Tuesday, October 19, 2010

New Wood

So much has changed in such a few months. Mom moved into a retirement apartment in March and we’ve been getting her settled ever since. I finally decided to follow through with the knee replacements I’ve needed for years and had the first one in August. The left knee will be done three weeks from today.

I haven’t even thought of a blog entry since Mom moved, as I’ve adjusted to my new role of caregiver to an 82 year old parent with serious medical problems. But, we’ve made the transition successfully, or I should say, we continue to make it daily.

A friend asked me about writing some of the stories from her childhood home town and that triggered my response that I, too might have other things to say. This is a rich new phase of my life as my mother needs me, both challenging and rewarding, and there will be things I want to remember and share with my own children.

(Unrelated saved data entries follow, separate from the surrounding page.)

(** ** Frame pacing *)

(** X12. [--fps 0] is accepted by the command line and by [__init__]; the
    monitor is set up and the serial port is opened, and then
    [frame_time = 1.0 / self.target_fps] raises [ZeroDivisionError] before the
    [try:] of [run]: [run] has set [running] and done nothing else, [main]
    ends with that exception, no frame and no black frame is written and
    the port is not closed. (The brightness must have a float and the monitor
    must exist, or [__init__] raises first; and a Ctrl+C while [run] prints
    its banner ends it with [KeyboardInterrupt] before the division.) Both
    programs. *)
Theorem zero_fps_raises_after_connecting :
  (forall sig sched (self : AmbilightPro.t) w,
      AmbilightPro.target_fps self = 0 ->
      before_try sig <> Some AtEntry ->
      AmbilightPro.run sig sched (self, w)
      = (Raise ZeroDivisionError, (AmbilightPro.set_running self true, w))) /\
  (forall sig sched (self : Ambilight.t) w,
      Ambilight.target_fps self = 0 ->
      before_try sig <> Some AtEntry ->
      Ambilight.run sig sched (self, w)
      = (Raise ZeroDivisionError, (Ambilight.set_running self true, w))) /\
  (forall c w mon b,
      cli_list_ports c = false ->
      cli_fps c = Some 0 ->
      py_truediv_int_float (arg_brightness (parse_args c)) (F64.of_Z 255) = Ok b ->
      Ambilight._setup_monitor (monitors w) (arg_monitor (parse_args c)) = Ok mon ->
      openable w (arg_port (parse_args c)) = true ->
      let q := arg_port (parse_args c) in
      (forall sig sched,
          before_try sig <> Some AtEntry ->
          AmbilightPro.main c sig sched w
          = (Raise ZeroDivisionError, set_log w (log w ++ [EvOpen q]))) /\
      (forall sig sched,
          before_try sig <> Some AtEntry ->
          Ambilight.main c sig sched w
          = (Raise ZeroDivisionError, set_log w (log w ++ [EvOpen q])))).
Proof.
  assert (Hpro : forall sig sched (self : AmbilightPro.t) w,
             AmbilightPro.target_fps self = 0 ->
             before_try sig <> Some AtEntry ->
             AmbilightPro.run sig sched (self, w)
             = (Raise ZeroDivisionError, (AmbilightPro.set_running self true, w))).
  { intros sig sched self w Hz Hsig.
    apply (proj1 (proj2 (run_not_started sig sched self w))); [done|].
    rewrite Hz. apply frame_time_zero. }
  assert (Hbasic : forall sig sched (self : Ambilight.t) w,
             Ambilight.target_fps self = 0 ->
             before_try sig <> Some AtEntry ->
             Ambilight.run sig sched (self, w)
             = (Raise ZeroDivisionError, (Ambilight.set_running self true, w))).
  { intros sig sched self w Hz Hsig.
    apply (proj1 (proj2 (basic_run_not_started sig sched self w))); [done|].
    rewrite Hz. apply frame_time_zero. }
  split; [exact Hpro|]. split; [exact Hbasic|].
  intros c w mon b Hl Hfps Hbr Hmon Hopen q.
  pose proof (pro_init_cases (arg_port (parse_args c)) (arg_monitor (parse_args c))
                (arg_fps (parse_args c)) (arg_brightness (parse_args c))
                (arg_saturation (parse_args c)) (arg_smoothing (parse_args c)) w) as Hp.
  pose proof (basic_init_cases (arg_port (parse_args c)) (arg_monitor (parse_args c))
                (arg_fps (parse_args c)) (arg_brightness (parse_args c))
                (arg_saturation (parse_args c)) (arg_smoothing (parse_args c)) w) as Hb.
  rewrite Hmon, Hbr, Hopen in Hp, Hb. destruct Hp as [pro Hp]. destruct Hb as [basic Hb].
  assert (arg_fps (parse_args c) = 0) as Hz by (simpl; by rewrite Hfps).
  destruct (pro_init_facts _ _ _ _ _ _ _ _ _ Hp) as (_ & _ & _ & _ & Hfp).
  destruct (basic_init_facts _ _ _ _ _ _ _ _ _ Hb) as (_ & _ & _ & _ & Hfb).
  rewrite Hz in Hfp, Hfb.
  unfold AmbilightPro.main, Ambilight.main.
  replace (arg_list_ports (parse_args c)) with false by done.
  unfold bindM. rewrite Hp, Hb. split; intros sig sched Hsig.
  - by rewrite (Hpro sig sched pro _ Hfp Hsig).
  - by rewrite (Hbasic sig sched basic _ Hfb Hsig).
Qed.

As I write, my husband is sanding an area in our dining room that was recently damaged by a broken water line in our kitchen. We managed to say the reclaimed heart pine floors that we purchased and put down four years ago. But the edges of the planks have cupped, leaving the surface uneven, with new scars next to the ones that we chose the flooring for in the first place. As he removes layers of polyurethane, raw wood is exposed, perfect at first glance. But a careful hand can sweep away the dust and sense the variations across the surface. And how will that “new wood” ever blend into the red hues of the rest of the floor again?

In many ways this is the story of the last six months – finding the areas of our lives to be fixed, one by one, sweeping away truths covered by the dust of time, exposing memory and promise, reconciling what was with what will be. We’re moving slowing, but ever more confidently, to something new.